Now, as a note, it’s kind of like when I first started using CallRail, it was a little confusing to be like, well, as a tag, like, when does this trigger relate it to the tag because if I’m going on tagging a call, it’s not triggered when the call is tagged, it’s triggering at another time, the integration’s triggering. And so this says CallScore and call tag triggers only send if the call is scored or tagged before the call ends. So, that means you’re taking an inbound call, you’re scoring it, you’re recording it, then boom the call ends and then it’s kicked off to whatever your integration trigger is. So, it says, use the Call Flow Builder, Keypad Scoring, CallScore and Keyword Spotting to ensure your data is sent properly, your data is sent properly for those triggers. Integrations without triggers receive all calls.

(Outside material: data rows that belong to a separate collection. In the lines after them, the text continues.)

(* ===== verification/PatchEdits.v ===== *)
(** The operations of [PatchOps.v] are edits: what each does at an existing target, below a
    missing field and behind an array. *)
From S2P Require Import Prelude PatchPath Skeleton PatchOps PatchTree.
#[local] Set Warnings "-register-all,-clear-no-such-hyp".

(** A value below the empty maps created for the missing fields [rest]. *)
Fixpoint nest {A} (rest : list Segment) (v : tree A) : patched (tree A) :=
  match rest with
  | [] => Fine v
  | SegField k :: rest => v ← nest rest v; Fine (MapNode [(k, v)])
  | _ :: _ => Fails ErrPathInvalid
  end.

(** [final_segment] of a path that goes on with [rest] behind a field. *)
Definition ends_with_append (rest : list Segment) : bool :=
  bool_decide (rest <> [] /\ final_segment rest = SegAppend).

(** ** The shapes of edits *)

Section Shapes.
Context {A : Type}.

(** Change the target, or create the missing field with [v]. *)
Definition put_edits (change : tree A -> patched (tree A)) (v : tree A) : edits A :=
  {| on_target t := Some <$> change t;
     on_missing rest := Some <$> nest rest v;
     on_append _ := Fails ErrPathInvalid |}.

Definition delete_edits : edits A :=
  {| on_target _ := Fine None; on_missing _ := Fine None; on_append xs := Fine xs |}.

Definition remove_at_edits : edits A :=
  {| on_target _ := Fine None; on_missing _ := Fails ErrPathInvalid; on_append _ := Fails ErrPathInvalid |}.

Definition append_edits (v : tree A) (prepend : bool) : edits A :=
  {| on_target _ := Fails ErrPathInvalid;
     on_missing rest :=
       if ends_with_append rest then Some <$> nest (removelast rest) (ArrayNode [v]) else Fails ErrPathInvalid;
     on_append xs := Fine (if prepend then v :: xs else xs ++ [v]) |}.

(** Change the target if there is one. *)
Definition change_edits (change : tree A -> patched (tree A)) : edits A :=
  {| on_target t := Some <$> change t; on_missing _ := Fine None; on_append xs := Fine xs |}.
End Shapes.

Section Edits.
Context `{MC : MsgpackCodec}.

(** [applyInc] on its target. *)
Definition inc_leaf (orig : bytes) (delta : number) (t : Skeleton) : patched Skeleton :=
  match t with
  | Leaf l =>
      tn ← readNumericLeaf (leafBytes t orig);
      if decide (class_of tn <> class_of delta) then Fails ErrTypeMismatch else
      newRaw ← computeIncBytes (LeafCode l) tn delta;
      Fine (replaceWithLeaf newRaw t)
  | _ => Fails ErrTypeMismatch
  end.

(** [applyRemoveVal] on its target. *)
Definition remove_value (orig value : bytes) (t : Skeleton) : patched Skeleton :=
  match t with
  | ArrayNode xs =>
      match find_leaf orig value xs with Some i => Fine (remove_child i t) | None => Fine t end
  | _ => Fails ErrTypeMismatch
  end.

Definition merge_into (fields : list (bytes * bytes)) (t : Skeleton) : patched Skeleton :=
  if is_map t then Fine (mergeFieldsInto fields t) else Fails ErrTypeMismatch.

(** What is checked before the path is resolved, and the edit. *)
Definition op_edits (orig : bytes) (op : Op) (path : list Segment) : patched (edits leaf) :=
  let value := op_Value op in
  let needs_value {B} (k : patched B) := if decide (value = []) then Fails ErrInvalidOp else k in
  match op_Kind op with
  | OpSet => needs_value (Fine (put_edits (fun t => Fine (replaceWithLeaf value t)) (newLeaf value)))
  | OpDelete => Fine delete_edits
  | OpInc =>
      needs_value (
        delta ← readNumericLeaf value;
        if decide (class_of delta = ClassNone) then Fails ErrTypeMismatch else
        Fine (put_edits (inc_leaf orig delta) (newLeaf value)))
  | OpAppend => needs_value (Fine (append_edits (newLeaf value) false))
  | OpPrepend => needs_value (Fine (append_edits (newLeaf value) true))
  | OpRemoveAt =>
      match final_segment path with SegIndex _ => Fine remove_at_edits | _ => Fails ErrPathInvalid end
  | OpRemoveVal => needs_value (Fine (change_edits (remove_value orig value)))
  | OpMerge =>
      needs_value (
        fields ← extractTopLevelFields value;
        Fine (put_edits (merge_into fields) (mergeFieldsInto fields (MapNode []))))
  | OpOther _ => Fails ErrInvalidOp
  end.

(** ** Creating missing maps *)

Lemma removelast_cons {B} (x : B) rest : rest <> [] -> removelast (x :: rest) = x :: removelast rest.
Proof. by destruct rest. Qed.

Lemma update_at_added {A} a (k : bytes) (v w : tree A) fs root :
  node_at a root = Some (MapNode fs) ->
  update_at (a ++ [length fs]) (fun _ => w) (update_at a (add_field k v) root) = update_at a (add_field k w) root.
Proof.
  intros Ha. rewrite update_at_app, update_at_twice. apply update_at_ext. intros t. rewrite Ha. intros [= <-].
  cbn. f_equal. rewrite (alter_field _ k v) by by apply list_lookup_middle.
  by rewrite insert_app_r_alt, Nat.sub_diag by lia.
Qed.

(** The loop over the missing segments, then what appends the last field to the last map. *)
Lemma autocreate_nest (f : Skeleton -> address -> patched Skeleton) name rest root parent fs key v :
  node_at parent root = Some (MapNode fs) -> findField fs name = None ->
  final_segment (SegField name :: rest) = SegField key ->
  (forall skel p fs, node_at p skel = Some (MapNode fs) -> findField fs key = None ->
     f skel p = Fine (update_at p (add_field key v) skel)) ->
  ('(skel, p) ← autocreate (removelast (SegField name :: rest)) root parent; f skel p)
  = (w ← nest rest v; Fine (update_at parent (add_field name w) root)).
Proof.
  intros Hp Hnew Hf Happ. revert name root parent fs Hp Hnew Hf.
  induction rest as [|seg rest IH]; intros name root parent fs Hp Hnew Hf.
  { cbn in Hf. injection Hf as ->. by apply (Happ root parent fs). }
  rewrite removelast_cons by done. rewrite final_segment_cons in Hf by done. cbn [autocreate].
  destruct seg as [k|i|]; [|by destruct rest..].
  assert (node_at (next_child parent root) (update_at parent (add_field name (MapNode [])) root) = Some (MapNode [])) as Hn.
  { unfold next_child. rewrite Hp, node_at_app, (node_at_update _ _ _ _ Hp). cbn. by rewrite list_lookup_middle. }
  rewrite (IH _ _ _ _ Hn eq_refl Hf). cbn [nest]. rewrite patched_bind_assoc. destruct (nest rest v) as [w|e]; [|done].
  cbn [mbind patched_bind]. f_equal. unfold next_child in *. rewrite Hp in *.
  rewrite <-(update_at_added _ name (MapNode []) (MapNode [(k, w)]) fs) by done.
  apply update_at_ext. intros t. rewrite Hn. by intros [= <-].
Qed.

Lemma segments_from m j path :
  path !! m = Some j -> segments m (length path - 1) path = removelast (j :: drop (S m) path).
Proof.
  intros Hm. unfold segments. rewrite removelast_firstn_len, <-(drop_S _ _ _ Hm), length_drop.
  f_equal. pose proof (lookup_lt_Some _ _ _ Hm). lia.
Qed.

Lemma final_segment_drop m j path :
  path !! m = Some j -> final_segment path = final_segment (j :: drop (S m) path).
Proof.
  intros Hm. rewrite <-(drop_S _ _ _ Hm).
  revert m Hm. induction path as [|x path IH]; intros [|m] Hm; try done.
  rewrite final_segment_cons by by destruct path. by apply IH.
Qed.

Lemma nest_not_field {A} rest (v : tree A) :
  rest <> [] -> (forall k, final_segment rest <> SegField k) -> nest rest v = Fails ErrPathInvalid.
Proof.
  induction rest as [|seg rest IH]; [done|]. intros _ Hf. destruct seg as [k| |]; [|done..].
  destruct rest as [|seg' rest]; [by destruct (Hf k)|]. rewrite final_segment_cons in Hf by done.
  change (nest (SegField k :: seg' :: rest) v) with (w ← nest (seg' :: rest) v; Fine (MapNode [(k, w)])).
  by rewrite IH.
Qed.
Lemma diverges_removelast rest q :
  final_segment rest = SegAppend -> diverges rest q = true -> diverges (removelast rest) q = true.
Proof.
  revert q. induction rest as [|seg rest IH]; intros q; [done|]. intros Hf Hd.
  destruct rest as [|seg' rest]; [cbn in Hf; subst seg; by destruct q as [|[] q]|]. rewrite final_segment_cons in Hf by done.
  rewrite removelast_cons by done. destruct seg as [a|i|], q as [|[b|j|] q]; try done; cbn [diverges] in *.
  - case_decide; [by apply IH|done].
  - apply andb_true_iff in Hd as [-> Hd]. by apply IH.
Qed.

Lemma nest_graft {B} (g : A -> tree B) rest v : graft g <$> nest rest v = nest rest (graft g v).
Proof.
  induction rest as [|[k| |] rest IH]; cbn [nest]; try done. rewrite <-IH. by destruct (nest rest v).
Qed.
End Nest.

(** ** Fields of a merge *)

Section Merge.
Context `{MC : MsgpackCodec} `{!MsgpackCodecOk}.

Lemma skips_add n m u r r' r'' :
  skips n u = Some (tt, r') -> skips m r' = Some (tt, r'') -> r = r'' -> skips (n + m) u = Some (tt, r).
Proof.
  intros Hn Hm ->. revert u Hn. induction n as [|n IH]; intros u; cbn; [by intros [= ->]|].
  destruct (Skip u) as [[[] r1]|]; cbn; [apply IH|done].
Qed.

Lemma skip_encodes :
  (forall d u, encodes d u -> forall r, Skip (u ++ r) = Some (tt, r))
  /\ (forall fs u, encodes_fields fs u -> forall r, skips (2 * length fs) (u ++ r) = Some (tt, r))
  /\ (forall xs u, encodes_items xs u -> forall r, skips (length xs) (u ++ r) = Some (tt, r)).
Proof.
  apply encodes_mutind.
  - intros w [_ Hw] r. by apply own_app; [apply Skip_own|].
  - intros fs n h b Hh Hn Hl _ IH r. rewrite <-app_assoc.
    rewrite (Skip_map _ n (b ++ r)); [by rewrite Hl|by apply starts_app|].
    by apply own_app; [apply DecodeMapLen_own|].
  - intros fs n h b Hh Hn Hl _ IH r. rewrite <-app_assoc.
    rewrite (Skip_array _ n (b ++ r)); [by rewrite Hl|by apply starts_app|].
    by apply own_app; [apply DecodeArrayLen_own|].
  - done.
  - intros k d fs kb vb b Hc Hk _ IHd _ IHfs r. rewrite <-!app_assoc.
    replace (2 * length ((k, d) :: fs))%nat with (S (S (2 * length fs))) by (cbn; lia). cbn [skips].
    rewrite Skip_string by by apply starts_app. rewrite (own_app _ _ _ (vb ++ b ++ r) DecodeString_own Hk). cbn.
    rewrite IHd. cbn. apply IHfs.
  - done.
  - intros d xs vb b _ IHd _ IHxs r. rewrite <-!app_assoc. cbn. rewrite IHd. cbn. apply IHxs.
Qed.

Lemma skipped_app (u r : bytes) : skipped (u ++ r) r = u.
Proof. unfold skipped. rewrite length_app, Nat.add_sub. apply take_app_length. Qed.

(** The raw fields are the fields of the document, each with bytes that stand for it. *)
Definition raw_field (p : bytes * bytes) (f : bytes * doc) : Prop := p.1 = f.1 /\ encodes f.2 p.2.

Lemma extract_fields_encodes fs u : encodes_fields fs u ->
  forall out, exists ps, extract_fields (length fs) out u = Fine (out ++ ps) /\ Forall2 raw_field ps fs.
Proof.
  induction 1 as [|k d fs kb vb b Hc Hk Hd Hfs IH]; intros out.
  { exists []. by rewrite app_nil_r. }
  pose proof (starts_app _ _ (vb ++ b) Hc) as Hp. apply starts_peek in Hp as (c & Hp & Hs).
  cbn [length extract_fields]. rewrite Hp. cbn [wrapInvalid mbind patched_bind]. rewrite Hs. cbn [negb].
  rewrite (own_app _ _ _ (vb ++ b) DecodeString_own Hk). cbn [wrapInvalid mbind patched_bind].
  rewrite (proj1 skip_encodes _ _ Hd). cbn [wrapInvalid mbind patched_bind]. rewrite skipped_app.
  destruct (IH (out ++ [(k, vb)])) as (ps & -> & Hps). exists ((k, vb) :: ps). rewrite <-app_assoc. split; [done|].
  by constructor.
Qed.

Lemma extract_encodes d value : encodes d value ->
  match d with
  | MapNode fs => exists ps, extractTopLevelFields value = Fine ps /\ Forall2 raw_field ps fs
  | _ => extractTopLevelFields value = Fails ErrTypeMismatch
  end.
Proof.
  intros Hd. pose proof (encodes_code _ _ Hd) as (c & t & E & Hc). unfold extractTopLevelFields. rewrite E.
  destruct Hd as [w Hw|fs n h b Hh Hn Hl Hfs|xs n h b Hh Hn Hl Hxs]; cbn in Hc.
  - unfold is_leaf_code in Hc. apply andb_true_iff in Hc as [Hm _]. by rewrite Hm.
  - rewrite Hc, <-E. cbn [negb]. rewrite (own_app _ _ _ b DecodeMapLen_own Hn). cbn [wrapInvalid mbind patched_bind].
    rewrite Hl. destruct (extract_fields_encodes _ _ Hfs []) as (ps & -> & Hps). by exists ps.
  - destruct (isMapCode c) eqn:Hm; [by rewrite map_not_array in Hc|done].
Qed.
End Merge.

(** ** What the operations keep *)

Section Keeps.
Context `{MC : MsgpackCodec} `{!MsgpackCodecOk} `{!MsgpackNumbersOk}.

(** The value is one document, where the operation stores it. *)
Definition value_ok (op : Op) : Prop :=
  match op_Kind op with
  | OpSet | OpInc | OpAppend | OpPrepend | OpMerge => exists d, encodes d (op_Value op)
  | _ => True
  end.

Lemma encode_scalar code f n m :
  scalar (encodeIntWithCode code n) /\ scalar (encodeUintWithCode code m) /\ scalar (encodeFloatWithCode code f).
Proof.
  unfold encodeIntWithCode, encodeUintWithCode, encodeFloatWithCode. split_and!; repeat case_match;
    first [apply Int8_code|apply Int16_code|apply Int32_code|apply Int64_code|apply Uint8_code|apply Uint16_code
          |apply Uint32_code|apply Uint64_code|apply Float32_code|apply Float64_code].
Qed.
Lemma skip_values_add fuel a b r :
  (length r <= fuel)%nat ->
  skip_values fuel (a + b) r = (p ← skip_values fuel a r; skip_values fuel b p.2).
Proof.
  revert a r. induction fuel as [|fuel IH]; intros [|a] r Hl; cbn [skip_values Nat.add mbind option_bind]; try done.
  destruct (header r) as [[n r1]|] eqn:Hh; [|done]. pose proof (header_shrinks _ _ _ Hh).
  rewrite Nat.add_assoc, IH by lia. destruct (skip_values fuel (n + a) r1) as [[[] r2]|] eqn:E; cbn; [|done].
  destruct (skip_values_local fuel (n + a)%nat r1 tt r2 ltac:(lia) E) as (u & -> & _).
  rewrite length_app in *. apply (skip_values_fuel fuel (S fuel)); lia.
Qed.

(** ** The codec *)

Definition sample_Skip (r : bytes) : option (unit * bytes) := skip_values (length r) 1 r.

Definition sample_MapLen : reader Z :=
  rseq next (fun c => match layout_of c with Dict n => rret n | DictLen h => be h | _ => rfail end).
Definition sample_ArrayLen : reader Z :=
  rseq next (fun c => match layout_of c with Arr n => rret n | ArrLen h => be h | _ => rfail end).
Definition sample_String : reader bytes :=
  rseq next (fun c =>
    if negb (isStringCode c) then rfail else
    match layout_of c with
    | Text n => take_n (Z.to_nat n)
    | Sized h extra => rseq (be h) (fun n => take_n (Z.to_nat n + extra))
    | _ => rfail
    end).

Definition short_len (fix_code : Z) (limit : Z) (codes : list (nat * byte)) (n : Z) : bytes :=
  if n <? limit then [byte_of_Z (fix_code + n)]
  else match List.find (fun p => n <? 256 ^ Z.of_nat p.1) codes with
       | Some (w, c) => c :: be_put w n
       | None => match List.last codes (4%nat, xc1) with (w, c) => c :: be_put w n end
       end.

Definition sample_EncodeMapLen : Z -> bytes := short_len 0x80 16 [(2%nat, codeMap16); (4%nat, codeMap32)].
Definition sample_EncodeArrayLen : Z -> bytes := short_len 0x90 16 [(2%nat, codeArray16); (4%nat, codeArray32)].
Definition sample_EncodeString (s : bytes) : bytes :=
  short_len 0xa0 32 [(1%nat, codeStr8); (2%nat, codeStr16); (4%nat, codeStr32)] (Z.of_nat (length s)) ++ s.

Definition sample_integer (wrap : Z -> Z) : reader Z :=
  rseq next (fun c =>
    if isPositiveFix c then rret (wrap (Z_of_byte c)) else if isNegativeFix c then rret (wrap (Z_of_byte c - 256)) else
    let signed_be n := rseq (be n) (fun z => rret (wrap (signed (8 * Z.of_nat n) z))) in
    let unsigned_be n := rseq (be n) (fun z => rret (wrap z)) in
    if is_code c codeUint8 then unsigned_be 1%nat else if is_code c codeUint16 then unsigned_be 2%nat
    else if is_code c codeUint32 then unsigned_be 4%nat else if is_code c codeUint64 then unsigned_be 8%nat
    else if is_code c codeInt8 then signed_be 1%nat else if is_code c codeInt16 then signed_be 2%nat
    else if is_code c codeInt32 then signed_be 4%nat else if is_code c codeInt64 then signed_be 8%nat
    else rfail).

So, you know for us, I would probably say for most instances, unless you’re getting really complex with CallRail, you’re probably just triggering all calls. And then you can ignore those that aren’t helpful or not. We actually get a lot of triggers. We get a lot of notifications on our Slack channel when just normal calls come through. And so I might consider going in there, adding a Slack filter and saying, hey I really didn’t want these types of calls to trigger notification in Slack, because otherwise I’m just getting all these call notifications and they’re kind of not helpful.
So, for today, I really just wanted to do an overview of the integrations and the triggers. And then in other videos, I’m going to be going into a few of these in more depth, some of the more popular ones. But for now, that’s all we’re going to cover, so it just gives you a brief overview. So, thanks, as always. Let me know if you have any questions and I’ll see you in the next video, thanks a lot.